## Work instruction
From the top of the records below, return each line exactly, ending with the line that contains "[prints m] is".

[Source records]
^^^^
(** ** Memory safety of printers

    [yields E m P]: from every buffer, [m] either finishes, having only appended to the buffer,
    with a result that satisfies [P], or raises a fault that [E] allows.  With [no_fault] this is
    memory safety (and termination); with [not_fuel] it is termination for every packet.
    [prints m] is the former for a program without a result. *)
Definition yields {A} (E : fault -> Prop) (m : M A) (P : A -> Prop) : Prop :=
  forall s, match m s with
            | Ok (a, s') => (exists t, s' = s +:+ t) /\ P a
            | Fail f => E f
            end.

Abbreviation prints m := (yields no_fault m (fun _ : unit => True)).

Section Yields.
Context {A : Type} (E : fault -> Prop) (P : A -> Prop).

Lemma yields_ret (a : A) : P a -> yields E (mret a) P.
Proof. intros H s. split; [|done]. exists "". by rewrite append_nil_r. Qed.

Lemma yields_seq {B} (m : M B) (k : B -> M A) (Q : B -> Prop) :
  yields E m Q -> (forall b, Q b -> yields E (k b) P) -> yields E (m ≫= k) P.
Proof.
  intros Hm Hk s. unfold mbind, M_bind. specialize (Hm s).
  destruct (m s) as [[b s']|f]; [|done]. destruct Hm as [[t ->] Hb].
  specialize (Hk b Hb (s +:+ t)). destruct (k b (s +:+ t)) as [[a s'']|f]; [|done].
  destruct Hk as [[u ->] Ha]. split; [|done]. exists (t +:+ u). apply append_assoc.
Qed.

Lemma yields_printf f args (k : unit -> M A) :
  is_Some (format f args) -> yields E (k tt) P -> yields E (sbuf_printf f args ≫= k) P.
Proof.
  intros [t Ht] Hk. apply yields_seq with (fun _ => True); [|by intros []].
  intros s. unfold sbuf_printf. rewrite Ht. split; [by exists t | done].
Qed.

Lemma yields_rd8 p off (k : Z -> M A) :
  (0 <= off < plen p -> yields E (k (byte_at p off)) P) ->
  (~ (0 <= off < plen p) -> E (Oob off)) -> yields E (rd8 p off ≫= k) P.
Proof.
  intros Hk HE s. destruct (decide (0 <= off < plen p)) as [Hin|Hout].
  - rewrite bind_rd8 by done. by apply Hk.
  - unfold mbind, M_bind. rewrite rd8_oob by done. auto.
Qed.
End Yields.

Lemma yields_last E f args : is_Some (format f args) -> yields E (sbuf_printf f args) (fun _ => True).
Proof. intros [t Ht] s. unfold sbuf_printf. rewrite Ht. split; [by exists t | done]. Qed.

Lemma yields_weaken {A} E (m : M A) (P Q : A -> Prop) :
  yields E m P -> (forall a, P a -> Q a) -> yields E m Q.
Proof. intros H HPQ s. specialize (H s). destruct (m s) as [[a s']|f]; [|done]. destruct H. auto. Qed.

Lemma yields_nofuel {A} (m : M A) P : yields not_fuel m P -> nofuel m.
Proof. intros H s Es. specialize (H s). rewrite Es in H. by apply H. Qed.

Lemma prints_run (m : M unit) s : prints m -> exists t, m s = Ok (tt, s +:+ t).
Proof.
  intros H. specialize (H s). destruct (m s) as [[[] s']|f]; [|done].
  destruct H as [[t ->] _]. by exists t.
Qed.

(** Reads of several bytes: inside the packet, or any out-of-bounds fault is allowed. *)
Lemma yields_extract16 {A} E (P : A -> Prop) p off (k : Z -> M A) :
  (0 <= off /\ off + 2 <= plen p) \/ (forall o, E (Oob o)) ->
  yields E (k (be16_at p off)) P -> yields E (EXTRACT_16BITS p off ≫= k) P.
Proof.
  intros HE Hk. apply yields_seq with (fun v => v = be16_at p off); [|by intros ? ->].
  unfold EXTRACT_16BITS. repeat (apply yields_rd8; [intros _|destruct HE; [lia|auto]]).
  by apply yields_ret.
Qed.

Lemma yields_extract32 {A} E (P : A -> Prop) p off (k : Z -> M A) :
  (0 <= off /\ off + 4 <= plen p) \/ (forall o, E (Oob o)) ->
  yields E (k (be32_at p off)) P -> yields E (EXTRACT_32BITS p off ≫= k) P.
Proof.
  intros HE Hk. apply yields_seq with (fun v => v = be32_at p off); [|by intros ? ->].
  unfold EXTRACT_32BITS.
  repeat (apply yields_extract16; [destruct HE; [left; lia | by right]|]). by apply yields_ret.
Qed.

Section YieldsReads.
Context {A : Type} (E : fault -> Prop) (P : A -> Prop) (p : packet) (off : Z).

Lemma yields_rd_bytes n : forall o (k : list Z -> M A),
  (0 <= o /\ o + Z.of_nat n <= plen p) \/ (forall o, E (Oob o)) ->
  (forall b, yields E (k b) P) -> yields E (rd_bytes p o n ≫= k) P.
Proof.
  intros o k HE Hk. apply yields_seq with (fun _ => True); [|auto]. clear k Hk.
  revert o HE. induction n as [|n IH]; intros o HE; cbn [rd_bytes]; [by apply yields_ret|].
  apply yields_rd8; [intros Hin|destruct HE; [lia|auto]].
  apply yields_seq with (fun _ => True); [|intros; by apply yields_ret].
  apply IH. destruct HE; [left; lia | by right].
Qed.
^^^^
## Exercise response
(** ** Memory safety of printers

    [yields E m P]: from every buffer, [m] either finishes, having only appended to the buffer,
    with a result that satisfies [P], or raises a fault that [E] allows.  With [no_fault] this is
    memory safety (and termination); with [not_fuel] it is termination for every packet.
    [prints m] is the former for a program without a result. *)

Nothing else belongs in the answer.